New Gal... good advice as usual about people "wanting to help"...
They ALWAYS WITHOUT EXCEPTIONS have an ulterior motive.... usually financial!!
New Gal.... it's also not always the Egyptian males that try to rip people off...
One expat on the other forum you subscribe to cheated a friend of mine out of a whole lot of money!!!

Lauren... take advice from those who've been there.... don't trust anybody!!!


----------



## Sam

Hi all,

I'm also a British expat, I've been living in Sharm for three years - so if anyone wants any help or advice or simply to meet for a coffee then just let me know 

Sam


----------



## Nataliie

Hi sam! i have been offered a job out there at the dive inn resort. im nervous of travelling alone however im also very excited to be given this oppurtunity. so were do you work out there? was it a good move for you? i have met a few people out there when i was there on holiday, but i want to meet a few english people out there aswell to see how things are going for them.


----------



## New Gal

mamasue said:


> New Gal... good advice as usual about people "wanting to help"...
> They ALWAYS WITHOUT EXCEPTIONS have an ulterior motive.... usually financial!!
> New Gal.... it's also not always the Egyptian males that try to rip people off...
> One expat on the other forum you subscribe to cheated a friend of mine out of a whole lot of money!!!
> 
> Lauren... take advice from those who've been there.... don't trust anybody!!!



Mamasue, hiya, I didn't mean that it is only Egyptian men that try to rip people off, that was just in context to the thread convo.

I haven't seen you on any other forums I don't think, unless you have a different name?

Lauren and the new girl Natalie, you're both quite young.

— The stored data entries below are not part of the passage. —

(** The path of the specification is the path of the template. *)
Record follows (c : PathTemplateConfig) (s : ForwardSpec) : Prop := {
  fl_nodes : ingress_nodeId s :: default [] (path_via s) = tpl_nodes c;
  fl_transport : transport s = Some (tpl_transport c);
  fl_protocols : protocols s = tpl_protocols c;
}.

(** Equal as far as [sameTopology] can tell. *)
Definition same_topology (a b : ForwardSpec) : Prop := exists h, digests_to (topology_json a) h /\ digests_to (topology_json b) h.

(** A binding records an expansion of a published template, and the revision of the Forward it was accepted as. *)
Record binding_ok (d : Db) (f : jsstr) (b : BindingRow) : Prop := {
  bo_template : exists r, db_template_revisions d !! (bd_scope_id b, sel_templateId (bd_selection b), sel_revision (bd_selection b)) = Some r /\
    tr_config_digest r = sel_configDigest (bd_selection b) /\ follows (tr_config r) (bd_expanded_spec b);
  bo_digest : digests_to (spec_json (bd_expanded_spec b)) (bd_spec_digest b);
  bo_spec : spec_wf (bd_expanded_spec b);
  bo_history : db_forward_revisions d !! (f, bd_forward_revision b) = Some (bd_expanded_spec b);
}.

(** The current pointer is at the newest binding, which has the topology of the Forward;
    [open] Forwards are being replaced and may differ for now. *)
Record bindings_but (open : jsstr -> Prop) (d : Db) : Prop := {
  bk_sequence : forall f n b, db_bindings d !! (f, n) = Some b -> 1 <= n <= 64 /\ forall m, 1 <= m <= n -> is_Some (db_bindings d !! (f, m));
  bk_row : forall f n b, db_bindings d !! (f, n) = Some b -> binding_ok d f b;
  bk_current : forall f n, db_current_bindings d !! f = Some n ->
    n = last_binding f d /\ exists b row, db_bindings d !! (f, n) = Some b /\ db_forwards d !! f = Some row /\
      bd_scope_id b = fw_scope_id row /\ (~ open f -> same_topology (fw_spec row) (bd_expanded_spec b));
}.

Definition bindings_ok : Db -> Prop := bindings_but (fun _ => False).

Lemma selected_template_Returns s sel active d rc d' : templates_ok d -> selected_template s sel active d = Returns (rc, d') ->
  d' = d /\ db_template_revisions d !! (s, sel_templateId sel, sel_revision sel) = Some rc.1 /\ rc.2 = tr_config rc.1 /\
  template_wf rc.2 /\ tr_config_digest rc.1 = sel_configDigest sel.
Proof using.
  intros Hok Hr. split; [symmetry; by eapply reads_selected_template|]. unfold selected_template, template_head, template_revision in Hr.
  apply tx_bind_Returns in Hr as (found & d1 & [-> ->]%query_Returns & Hr). destruct (db_templates d !! _) as [h|]; [|done].
  apply tx_bind_Returns in Hr as ([] & d1 & [_ ->]%require_Returns & Hr). apply tx_bind_Returns in Hr as ([] & d1 & [_ ->]%require_Returns & Hr).
  apply tx_bind_Returns in Hr as (stored & d1 & [-> ->]%query_Returns & Hr). destruct (db_template_revisions d !! _) as [r|] eqn:Er; [|done].
  apply tx_bind_Returns in Hr as (c & d1 & Hc & Hr). apply tx_bind_Returns in Hr as ([] & d2 & [Hd ->]%require_Returns & [-> _]%mret_Returns). cbn.
  apply andb_prop in Hd as [_ Hd]. apply bool_decide_eq_true in Hd. destruct (tk_revision d Hok _ _ _ _ Er) as (_ & Hwf & _).
  unfold validateTemplateRevision in Hc. rewrite parse_template_canonical in Hc by done. tx_inv. done.
Qed.
Definition refusal (e : exn) : bool :=
  includes ["AUTHORIZATION_DENIED"; "NOT_FOUND"; "SESSION_SUPERSEDED"; "PORT_RESERVED"; "UNSUPPORTED_CAPABILITY"; "RESOURCE_CONFLICT"]%string (code e) ||
  bool_decide (code e = "INVALID_CONFIG"%string) && includes invalid_messages (message e) ||
  bool_decide (code e = "INTEGRITY_FAILURE"%string) && bool_decide (message e = "Transport Profile digest differs"%string).

(** [try { return m } catch (error) { if (handled(error)) return x; throw error }] of a body that
    only reads. *)
Definition catch {A} (handled : exn -> bool) (x : A) (m : tx A) : tx A := fun d =>
  match m d with
  | Throws e => if handled e then Returns (x, d) else Throws e
  | r => r
  end.

(** ** Reading plans *)

Definition with_enabled (f : Forward) : Forward :=
  let s := spec f in
  MkForward (id f) (scopeId f) (revision f)
    {| ingress_nodeId := ingress_nodeId s; ingress_listen := ingress_listen s; protocols := protocols s; target := target s;
       enabled := true; path_via := path_via s; transport := transport s |}.

(** [[spec.ingress.nodeId, ...spec.path.via]] *)
Definition node_sequence (s : ForwardSpec) : list jsstr := ingress_nodeId s :: default [] (path_via s).

(** [(forward.spec.path?.via.length ?? 0) > 1] *)
Definition is_multihop (f : Forward) : bool := (1 <? length (default [] (path_via (spec f))))%nat.

Definition by_generation (a b : deployment) : bool := dp_generation b <=? dp_generation a.

Definition latest_deployment (forwardId : jsstr) : tx (option deployment) :=
  found ← select db_relay_deployments (fun k _ => str_eqb k.1 forwardId);
  mret (head (sort_by by_generation found)).

(** [WHERE forward_id=? AND generation=?] *)
Definition update_deployment (k : jsstr * Z) (change : Deployment -> Deployment) : tx unit :=
  modify (with_relay_deployments (alter change k)).

Section Deployments.
Context `{Hashing, Schema RelayProfileConfig, Schema RelayOpen, Schema RelayAssignment}.
Context (policy : Policy) (multihopEnabled : bool).

Definition plan_of (r : deployment) : tx RelayPreparedPlan :=
  let plan := dp_body r.2 in
  differs ← lift (digest_differs (plan_body_json plan) (rpp_planDigest plan));
  _ ← require (negb (differs || negb (str_eqb (rpp_forwardId plan) (dp_forward r)) ||
                     negb (rpp_forwardRevision plan =? dp_target_revision r.2) ||
                     negb (rpp_deploymentGeneration plan =? dp_generation r)))
        "INTEGRITY_FAILURE" "Relay plan integrity differs";
  mret plan.

Definition plan_nodes (r : deployment) : tx (list jsstr) := plan ← plan_of r; mret (map pnd_nodeId (rpp_nodes plan)).

Definition nodeIDs (f : Forward) : tx (list jsstr) :=
  records ← select db_relay_deployments (fun k _ => str_eqb k.1 (id f));
  found ← collect_each plan_nodes records;
  mret (sort_by str_leb (new_Set (node_sequence (spec f) ++ concat found))).

Definition relatedNodeIDs (nodeId : jsstr) : tx (list jsstr) :=
  records ← select db_relay_deployments (fun _ _ => true);
  links ← collect_each plan_nodes records;
  mret (related_ids links nodeId).

Definition lockNodes (f : Forward) : tx unit := ids ← nodeIDs f; for_each (fun nodeId => lockNode nodeId None) ids.

(** ** The facts of a path *)

(** The body of the loop of [facts]. *)
Definition node_execution (now : Z) (actor scopeId nodeId : jsstr) : tx RelayNodeExecutionFacts :=
  nodeFacts ← authorizedRelayNode now actor scopeId nodeId;
  state ← facts now nodeId;
  runtime ← query (fun d => rn_session_epoch <$> db_runtime_nodes d !! nodeId);
  let epoch := default 0 runtime in
  _ ← require (negb (epoch =? 0)) "SESSION_SUPERSEDED" "Every path Node requires an online session";
  peers ← relayCredentialFacts now nodeId true;
  mret (MkExecutionFacts nodeFacts epoch (ns_credentialUntil state) peers).

Definition path_facts (now : Z) (actor : jsstr) (f : Forward) : tx (list RelayNodeExecutionFacts) :=
  match path_via (spec f), transport (spec f) with
  | Some via, Some _ =>
      if (1 <? length via)%nat && negb multihopEnabled
      then throw "UNSUPPORTED_CAPABILITY" "Multi-hop execution is disabled or a locked Profile is missing"
      else collect_each (node_execution now actor (scopeId f)) (sort_by str_leb (node_sequence (spec f)))
  | _, _ => throw "UNSUPPORTED_CAPABILITY" "Multi-hop execution is disabled or a locked Profile is missing"
  end.

(** [this.transport.resolve(tx, actor, forward.scopeId, forward.spec.transport!.profileId, ...)] *)
Definition locked_profile (actor : jsstr) (f : Forward) : tx ResolvedProfile :=
  match transport (spec f) with
  | Some t => resolve actor (scopeId f) (profileId t) (configRevision t)
  | None => throw "TypeError" "Cannot read properties of undefined"
  end.

(** [this.endpoints.resolve(tx, forward.spec.path!.via[0]!)] *)
Definition egress_endpoint (f : Forward) : tx ResolvedEndpoint :=
  match path_via (spec f) with
  | Some (nodeId :: _) => resolve_endpoint nodeId
  | _ => throw "TypeError" "Bind parameters must not contain undefined"
  end.

(** ** Ports *)

(** The first candidate that is neither used nor reserved by another Forward; without [reserve]
    the slots are not read. *)
Fixpoint free_port (reserve_ : bool) (forwardId nodeId : jsstr) (used : list Z) (candidates : list Z) : tx (option Z) :=
  match candidates with
  | [] => mret None
  | port :: rest =>
      if includes used port then free_port reserve_ forwardId nodeId used rest else
      slot ← (if reserve_ then query (fun d => db_port_slots d !! (nodeId, tcp, port)) else mret None);
      if match slot with
         | None => true
         | Some s => match sl_owner_id s with None => true | Some o => str_eqb o forwardId end
         end
      then mret (Some port)
      else free_port reserve_ forwardId nodeId used rest
  end.

(** [[...new Set([...(preferred && allowed.includes(preferred) ? [preferred] : []), ...allowed])]] *)
Definition candidates (preferred : option Z) (allowed : list Z) : list Z :=
  new_Set (match preferred with Some p => if negb (p =? 0) && includes allowed p then [p] else [] | None => [] end ++ allowed).

(** The port an earlier plan gave the protocol on the Node. *)
Definition preferred_port (previous : option RelayPreparedPlan) (egress_only : bool) (nodeId : jsstr) (p : NetworkProtocol) : option Z :=
  plan ← previous;
  node ← find (fun n => str_eqb (pnd_nodeId n) nodeId) (rpp_nodes plan);
  a ← find (fun a => bool_decide (rua_protocol a = p) && (negb egress_only || bool_decide (rua_role a = relay relay_egress))) (pnd_assignments node);
  Some (res_port (rua_resource a)).

(** The loop over the protocols of a Node. *)
Fixpoint choose_ports (reserve_ : bool) (message : string) (preferred : NetworkProtocol -> option Z) (forwardId : jsstr)
    (e : ResolvedEndpoint) (used : list Z) (ps : list NetworkProtocol) : tx (list (NetworkProtocol * Z)) :=
  match ps with
  | [] => mret []
  | p :: rest =>
      found ← free_port reserve_ forwardId (rse_nodeId e) used (candidates (preferred p) (re_allowedTcpPorts (rse_config e)));
      match found with
      | None => throw "PORT_RESERVED" message
      | Some port =>
          ports ← choose_ports reserve_ message preferred forwardId e (port :: used) rest;
          mret ((p, port) :: ports)
      end
  end.

Definition hop_ports (previous : option RelayPreparedPlan) (reserve_ : bool) (f : Forward) (nodeId : jsstr)
    : tx (ResolvedEndpoint * (jsstr * list (NetworkProtocol * Z))) :=
  e ← resolve_endpoint nodeId;
  ports ← choose_ports reserve_ "No exclusive multi-hop TLS resource is available" (preferred_port previous false nodeId) (id f) e []
            (protocols (spec f));
  mret (e, (nodeId, ports)).

(** [ports[nodeId]?.[protocol]] *)
Definition port_at (ports : list (jsstr * list (NetworkProtocol * Z))) (nodeId : jsstr) (p : NetworkProtocol) : option Z :=
  row ← find (fun r => str_eqb r.1 nodeId) ports; port_of row.2 p.

Definition multihopInput (now : Z) (actor : jsstr) (f : Forward) (previous : option RelayPreparedPlan) (reserve_ : bool) : tx MultihopPlanInput :=
  nodes ← path_facts now actor f;
  profile ← locked_profile actor f;
  hops ← collect_each (hop_ports previous reserve_ f) (sort_by str_leb (default [] (path_via (spec f))));
  mret (MkMultihopInput (with_enabled f) nodes profile (map fst hops) (port_at (map snd hops))).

Hate to sound condescending but I find threads like this a little concerning, I come from a similar background to the Egyptians, have had a very unusual upbringing and matured quite early and am a natural born cynic and still don't trust anyone, any nationality.

Please, please be very careful. At the end of the day, you've been warned as to what to expect and I find the fact that people are so unaware of the cultural differences very concerning as even if you know them, its difficult. Very difficult. You have to be an extremely strong and reserved sort of a person and be very self sufficient to be able to survive and thrive in these places.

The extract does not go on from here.